Now this game isn't simply a way of measuring WMC. It enables us to make an interesting distinction based on the timing of the distraction. If the yellow circles appeared at the same time as the red ones, they are providing distraction when you are trying to encode the information. If they appear afterward, the distraction occurs when you are trying to maintain the information in working memory.

Now it would seem commonsensical that distraction at the time of encoding must be the main problem, but the fascinating finding of this study is that it was distraction during the delay (while the information is being maintained in working memory) that was the greater problem. And it was this distraction that became more and more marked with increasing age.

The study is a follow-up to a smaller 2014 study that included two experiments: a lab experiment involving 21 young adults, and data from the same smartphone game involving only the younger cohort (18-29 years; 3247 participants).

This study demonstrated that distraction during encoding and distraction during delay were independent contributory factors to WMC, suggesting that separate mechanisms are involved in filtering out distraction at encoding and maintenance.

Interestingly, analysis of the data from the smartphone game did indicate some correlation between the two in that context. One reason may be that participants in the smartphone game were exposed to higher load trials (the lab study kept WM load constant); another might be that they were in more distracting environments.

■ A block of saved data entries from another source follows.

(** ** Export and import again *)

(** X22: whatever the values of an exported collection of objects are,
    importing the exported text gives as many records, in order, with
    [id] the index plus one, every text field the string [String]
    makes of the exported value, and the year [parseInt] of that
    string, or 0. *)
Theorem reimport_stringifies (rows : list row) :
  exists text,
    booksToCSV (Obj <$> rows) = Ok text /\
    length (decode text) = length rows /\
    forall (i : nat) (r : row),
      rows !! i = Some r ->
      exists r',
        decode text !! i = Some (Obj r') /\
        get r' "id" = VNum (Z.of_nat i + 1) /\
        (forall c, c ∈ text_columns -> get r' c = VStr (ToString (get r c))) /\
        get r' "PublishedYear"
          = VNum (parseInt_or (VStr (ToString (get r "PublishedYear"))) 0).
Proof.
  destruct (Papa_parse_booksToCSV rows) as (text & Htext & Hparse).
  exists text. split; [done|]. unfold decode. rewrite Hparse. split.
  - unfold parsedData. by rewrite length_imap, length_fmap.
  - intros i r Hr. rewrite parsedData_lookup, list_lookup_fmap, Hr.
    exists (parsed_row i (list_to_map (zip columns (field_texts r)))).
    split; [reflexivity|].
    destruct (parsed_row_fields i (list_to_map (zip columns (field_texts r))))
      as (Hid & H1 & H2 & H3 & H4 & H5).
    split; [done|]. split.
    + intros c Hc. unfold text_columns in Hc.
      apply elem_of_cons in Hc as [->|Hc].
      { rewrite H1, raw_get_written by in_list. apply or_empty_string. }
      apply elem_of_cons in Hc as [->|Hc].
      { rewrite H2, raw_get_written by in_list. apply or_empty_string. }
      apply elem_of_cons in Hc as [->|Hc].
      { rewrite H3, raw_get_written by in_list. apply or_empty_string. }
      apply elem_of_cons in Hc as [->|Hc].
      { rewrite H5, raw_get_written by in_list. apply or_empty_string. }
      by apply elem_of_nil in Hc.
    + rewrite H4. by rewrite raw_get_written by in_list.
Qed.

Lemma reimport_stringifies_witness :
  tricky_books !! 1%nat = Some (book 2 "" "Austen" "Classic" (VNum (-44)) "222") /\
  exists text, booksToCSV (Obj <$> tricky_books) = Ok text /\
               length (decode text) = length tricky_books.
Proof.
  split; [reflexivity|].
  destruct (reimport_stringifies tricky_books) as (text & Ht & Hl & _).
  exists text. split; [exact Ht|exact Hl].
Defined.

(** ** What the export depends on *)

Lemma field_texts_eq (r r' : row) :
  (forall c, c ∈ columns -> ToString (get r c) = ToString (get r' c)) ->
  field_texts r = field_texts r'.
Proof.
  intros H. unfold field_texts, columns. simpl.
  rewrite (H "Title"), (H "Author"), (H "Genre"), (H "PublishedYear"), (H "ISBN")
    by in_list. done.
Qed.

Lemma field_texts_inv (r r' : row) :
  field_texts r = field_texts r' ->
  forall c, c ∈ columns -> ToString (get r c) = ToString (get r' c).
Proof.
  unfold field_texts, columns. simpl. intros [= H1 H2 H3 H4 H5] c Hc.
  repeat (apply elem_of_cons in Hc as [->|Hc]; [done|]).
  by apply elem_of_nil in Hc.
Qed.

While in general researchers have till now assumed that the two processes are not distinct, it has been theorized that distractor filtering at encoding may involve a 'selective gating mechanism', while filtering during WM maintenance may involve a shutting down of perception. The former has been linked to a gating mechanism in the striatum in the basal ganglia, while the latter has been linked to an increase in alpha waves in the frontal cortex, specifically, the left middle frontal gyrus. The dorsolateral prefrontal cortex may also be involved in distractor filtering at encoding.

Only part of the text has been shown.